Lemma split_floor e : e ∈ E → floor_part d W e.2 = d * e.2 / W.
Proof.
  intros He. unfold floor_part. rewrite split_product by done. pose proof (split_floor_range e He).
  apply Z.mod_small. unfold in_width in Hd. lia.
Qed.

Lemma split_remainder e : e ∈ E → part_remainder d W e.2 = (d * e.2) mod W.
Proof. intros He. unfold part_remainder. by rewrite split_product. Qed.

(** The remainders add up to the dust. *)
Lemma split_remainders : zsum ((λ e : string * Z, (d * e.2) mod W) <$> E) = W * dust.
Proof.
  pose proof split_work_pos. unfold dust, floors.
  assert (zsum ((λ e : string * Z, W * (d * e.2 / W) + (d * e.2) mod W) <$> E) = d * W) as Heq.
  { transitivity (d * zsum ((λ e : string * Z, e.2) <$> E)); [|f_equal; apply split_total].
    rewrite <- (zsum_fmap_mul d (λ e : string * Z, e.2)).
    f_equal. apply list_fmap_ext. intros i e _. cbn. symmetry. apply Z.div_mod. lia. }
  rewrite (zsum_fmap_add (λ e : string * Z, W * (d * e.2 / W))), (zsum_fmap_mul W (λ e : string * Z, d * e.2 / W)) in Heq.
  lia.
Qed.

Lemma split_dust : 0 <= dust < Z.of_nat (length E) ∧ dust <= d.
Proof.
  pose proof split_work_pos. pose proof split_remainders as Hr. pose proof split_nonempty.
  assert (0 <= zsum ((λ e : string * Z, (d * e.2) mod W) <$> E)) as Hlow.
  { apply zsum_nonneg, Forall_fmap, Forall_forall. intros e _. cbn. apply Z.mod_pos_bound. lia. }
  assert (zsum ((λ e : string * Z, (d * e.2) mod W) <$> E) <= zsum ((λ _ : string * Z, W - 1) <$> E)) as Hhigh.
  { apply zsum_le. intros e _. pose proof (Z.mod_pos_bound (d * e.2) W). lia. }
  assert (∀ l : list (string * Z), zsum ((λ _, W - 1) <$> l) = (W - 1) * Z.of_nat (length l)) as Hc
    by (induction l as [|x l IH]; [cbn; lia|]; rewrite fmap_cons, zsum_cons, IH; cbn [length]; lia).
  rewrite Hc in Hhigh. split; [nia|]. unfold dust.
  assert (0 <= zsum floors); [|lia]. unfold floors. apply zsum_nonneg, Forall_fmap, Forall_forall.
  intros e He. by apply split_floor_range.
Qed.

(** The floors, as the loop collects them. *)
Definition floor_map : gmap string Z := foldl (λ acc e, <[e.1 := floor_part d W e.2]> acc) ∅ E.

Lemma floor_map_lookup a :
  floor_map !! a = (if decide (a ∈ sh_miner_address <$> shares) then Some (d * work_of a shares / W) else None).
Proof.
  destruct (foldl_insert_lookup (floor_part d W) E ∅ a (NoDup_btree_entries _)) as [H1 H2].
  unfold floor_map. case_decide as Ha.
  - assert ((a, work_of a shares) ∈ E) as He by by apply split_entries.
    rewrite (H1 _ He). f_equal. apply (split_floor _ He).
  - rewrite H2; [done|]. intros ([a' w] & -> & Hin)%list_elem_of_fmap. by apply split_entries in Hin as [? _].
Qed.

Lemma floor_map_total : total floor_map = zsum floors ∧ nonneg floor_map.
Proof.
  assert (∀ l, NoDup l.*1 → (∀ e, e ∈ l → e ∈ E) → ∀ m, (∀ e, e ∈ l → m !! e.1 = None) →
    total (foldl (λ acc e, <[e.1 := floor_part d W e.2]> acc) m l) =
    total m + zsum ((λ e : string * Z, d * e.2 / W) <$> l)) as Hfold.
  { induction l as [|e l IH]; intros Hnd Hin m Hm; [cbn; lia|]. cbn [foldl].
    rewrite fmap_cons, zsum_cons. cbn [fmap list_fmap] in Hnd. apply NoDup_cons in Hnd as [Hni Hnd].
    rewrite IH; [|done|intros; apply Hin; by right|].
    - rewrite total_insert_fresh by (apply Hm; left). rewrite split_floor by (apply Hin; left). lia.
    - intros e' He'. rewrite lookup_insert_ne; [apply Hm; by right|]. intros Heq. apply Hni. rewrite Heq.
      by apply list_elem_of_fmap_2. }
  split.
  - unfold floor_map, floors. rewrite Hfold; [by rewrite total_empty | apply NoDup_btree_entries | done | done].
  - intros a v Hv. rewrite floor_map_lookup in Hv. case_decide as Ha; [|done]. injection Hv as <-.
    assert ((a, work_of a shares) ∈ E) as He by by apply split_entries. apply (split_floor_range _ He).
Qed.

Definition remainders : list (string * Z) := (λ e, (e.1, part_remainder d W e.2)) <$> E.

Lemma remainders_fst : remainders.*1 = E.*1.
Proof. unfold remainders. rewrite <- list_fmap_compose. done. Qed.

Lemma split_result :
  ∃ m, allocate_by_share_work shares d = Ok m ∧ total m = d ∧
    ∀ a, m !! a = (if decide (a ∈ sh_miner_address <$> shares)
      then Some (d * work_of a shares / W +
        (if decide (a ∈ (take (Z.to_nat dust) (sort_by remainder_cmp remainders)).*1) then 1 else 0)) else None).
Proof.
  pose proof split_work_pos as HW. pose proof split_dust as [Hdust _]. destruct floor_map_total as [Hft Hfn].
  unfold allocate_by_share_work. cbv zeta. fold E.
  assert (foldl (λ s e, saturating_add 128 s e.2) 0 E = W) as ->.
  { rewrite (foldl_saturating 128 snd); [rewrite split_total; lia | intros e He; by apply split_entry_range |].
    rewrite split_total. unfold W. lia. }
  rewrite (proj2 (Z.eqb_neq W 0)) by lia.
  rewrite bool_decide_eq_false_2 by (intros He; pose proof split_nonempty as Hn; unfold E in Hn; rewrite He, btree_entries_perm, map_to_list_empty in Hn; cbn in Hn; lia).
  fold remainders floor_map.
  assert (zsum ((λ e : string * Z, floor_part d W e.2) <$> E) = zsum floors) as Hsum.
  { unfold floors. f_equal. apply list_fmap_ext. intros i e He. apply split_floor. by eapply list_elem_of_lookup_2. }
  rewrite (foldl_saturating 64 (λ e, floor_part d W e.2)); [|intros e He; rewrite split_floor by done; by apply split_floor_range|].
  2:{ rewrite Hsum. unfold in_width in Hd. unfold dust in Hdust. unfold umax. lia. }
  rewrite Hsum. replace (saturating_sub d (0 + zsum floors)) with dust by (unfold saturating_sub, dust in *; lia).
  pose proof (dust_loop_spec (sort_by remainder_cmp remainders) floor_map dust) as Hl.
  destruct (dust_loop _ floor_map dust) as [m' dust']. destruct Hl as (H1 & H2 & H3).
  - rewrite sort_by_perm, remainders_fst. apply NoDup_btree_entries.
  - intros k. rewrite sort_by_perm, remainders_fst. intros ([a w] & -> & [Ha _]%split_entries)%list_elem_of_fmap.
    rewrite floor_map_lookup. cbn. rewrite decide_True by done. eauto.
  - done.
  - lia.
  - rewrite Hft. unfold dust. unfold in_width in Hd. unfold umax. lia.
  - rewrite sort_by_length in H1. unfold remainders in H1. rewrite length_fmap in H1.
    assert (dust' = 0) as -> by lia. exists m'. split; [done|]. split; [rewrite H2, Hft; unfold dust; lia|].
    intros a. rewrite H3, floor_map_lookup. by destruct (decide (a ∈ sh_miner_address <$> shares)).
Qed.

End split.

(** C36. The split of a block's reward: it always succeeds on a nonempty round, hands
    out exactly the distributable amount, pays exactly the addresses of the
    round, each its proportional part rounded down or up, and never pays an
    address less than one that proved less work.  The sizes are those for which
    the 128-bit products are exact. *)
Theorem allocate_by_share_work_spec shares d :
  shares ≠ [] → Forall (λ sh, 0 <= sh_share_bits sh) shares → is_u64 d →
  total_work shares <= umax 128 → d * total_work shares <= umax 128 →
  ∃ m, allocate_by_share_work shares d = Ok m ∧ total m = d ∧
    (∀ a, is_Some (m !! a) ↔ a ∈ sh_miner_address <$> shares) ∧
    (∀ a v, m !! a = Some v →
      d * work_of a shares < (v + 1) * total_work shares ∧ (v - 1) * total_work shares <= d * work_of a shares) ∧
    (∀ a b, work_of a shares < work_of b shares → default 0 (m !! a) <= default 0 (m !! b)).
Proof.
  intros Hne Hbits Hd Hmax Hprod. destruct (split_result shares d Hne Hbits Hd Hmax Hprod) as (m & Hm & Ht & Hl).
  pose proof (split_work_pos shares d Hne Hbits Hmax Hprod) as HW. set (W := total_work shares) in *.
  exists m. split_and!; [done|done| | |].
  - intros a. rewrite Hl. case_decide; split; [done | eauto | by intros [? [=]] | done].
  - intros a v. rewrite Hl. case_decide; [|done]. intros [= <-].
    pose proof (Z.div_mod (d * work_of a shares) W). pose proof (Z.mod_pos_bound (d * work_of a shares) W).
    case_decide; nia.
  - intros a b Hab. assert (0 <= work_of a shares) by by apply work_of_nonneg.
    assert (b ∈ sh_miner_address <$> shares) as Hb.
    { destruct (decide (b ∈ sh_miner_address <$> shares)) as [|Hn]; [done|]. exfalso.
      assert (work_of b shares = 0) as Hz; [|lia]. unfold work_of.
      destruct (filter (λ sh, sh_miner_address sh = b) shares) as [|sh l] eqn:Hf; [done|].
      exfalso. apply Hn. assert (sh ∈ filter (λ sh, sh_miner_address sh = b) shares) as [<- Hin]%list_elem_of_filter
        by (rewrite Hf; left). by apply list_elem_of_fmap_2. }
    assert (ra_lt : d * work_of a shares / W = d * work_of b shares / W → d <> 0 →
      (d * work_of a shares) mod W < (d * work_of b shares) mod W).
    { intros Heq Hd0. pose proof (Z.div_mod (d * work_of a shares) W). pose proof (Z.div_mod (d * work_of b shares) W).
      unfold in_width in Hd. nia. }
    assert (d * work_of a shares / W <= d * work_of b shares / W) as Hle
      by (unfold in_width in Hd; apply Z.div_le_mono; nia).
    rewrite !Hl, (decide_True _ _ Hb). destruct (decide (a ∈ _ <$> _)) as [Ha|]; cbn.
    + destruct (decide (a ∈ (take _ _).*1)) as [Hda|]; [|case_decide; lia].
      destruct (decide (d * work_of a shares / W = d * work_of b shares / W)) as [Heq|]; [|case_decide; lia].
      rewrite decide_True; [lia|].
      assert (d <> 0) as Hd0.
      { intros ->. destruct (split_dust shares 0 Hne Hbits Hd Hmax Hprod) as [_ Hdz]. fold W in Hdz.
        rewrite elem_of_take_fst in Hda. destruct Hda as (i & r & _ & Hi). lia. }
      assert (∀ x, x ∈ sh_miner_address <$> shares → (x, work_of x shares) ∈ btree_entries (work_by_address shares)) as He
        by (intros x Hx; by apply (split_entries shares Hbits Hmax)).
      revert Hda. apply dust_prefers with (ra := (d * work_of a shares) mod W) (rb := (d * work_of b shares) mod W).
      * intros r ([x w] & [= <- ->] & Hin)%list_elem_of_fmap.
        pose proof (split_remainder shares d Hbits Hd Hmax Hprod _ Hin) as Hr. cbn [fst snd] in Hr |- *. rewrite Hr. by apply (split_entries shares Hbits Hmax) in Hin as [_ ->].
      * apply list_elem_of_fmap. exists (b, work_of b shares). split; [|by apply He].
        pose proof (split_remainder shares d Hbits Hd Hmax Hprod _ (He b Hb)) as Hr.
        cbn [fst snd] in Hr |- *. by rewrite Hr.
      * by apply ra_lt.
    + assert (0 <= d * work_of b shares / W); [|case_decide; lia].
      apply Z.div_pos; [|lia]. unfold in_width in Hd. nia.
Qed.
· · · ·
§ **What is required**:
In the data, how many lines hold the word "umax"? State that number alone.

§ **Exercise response**:
3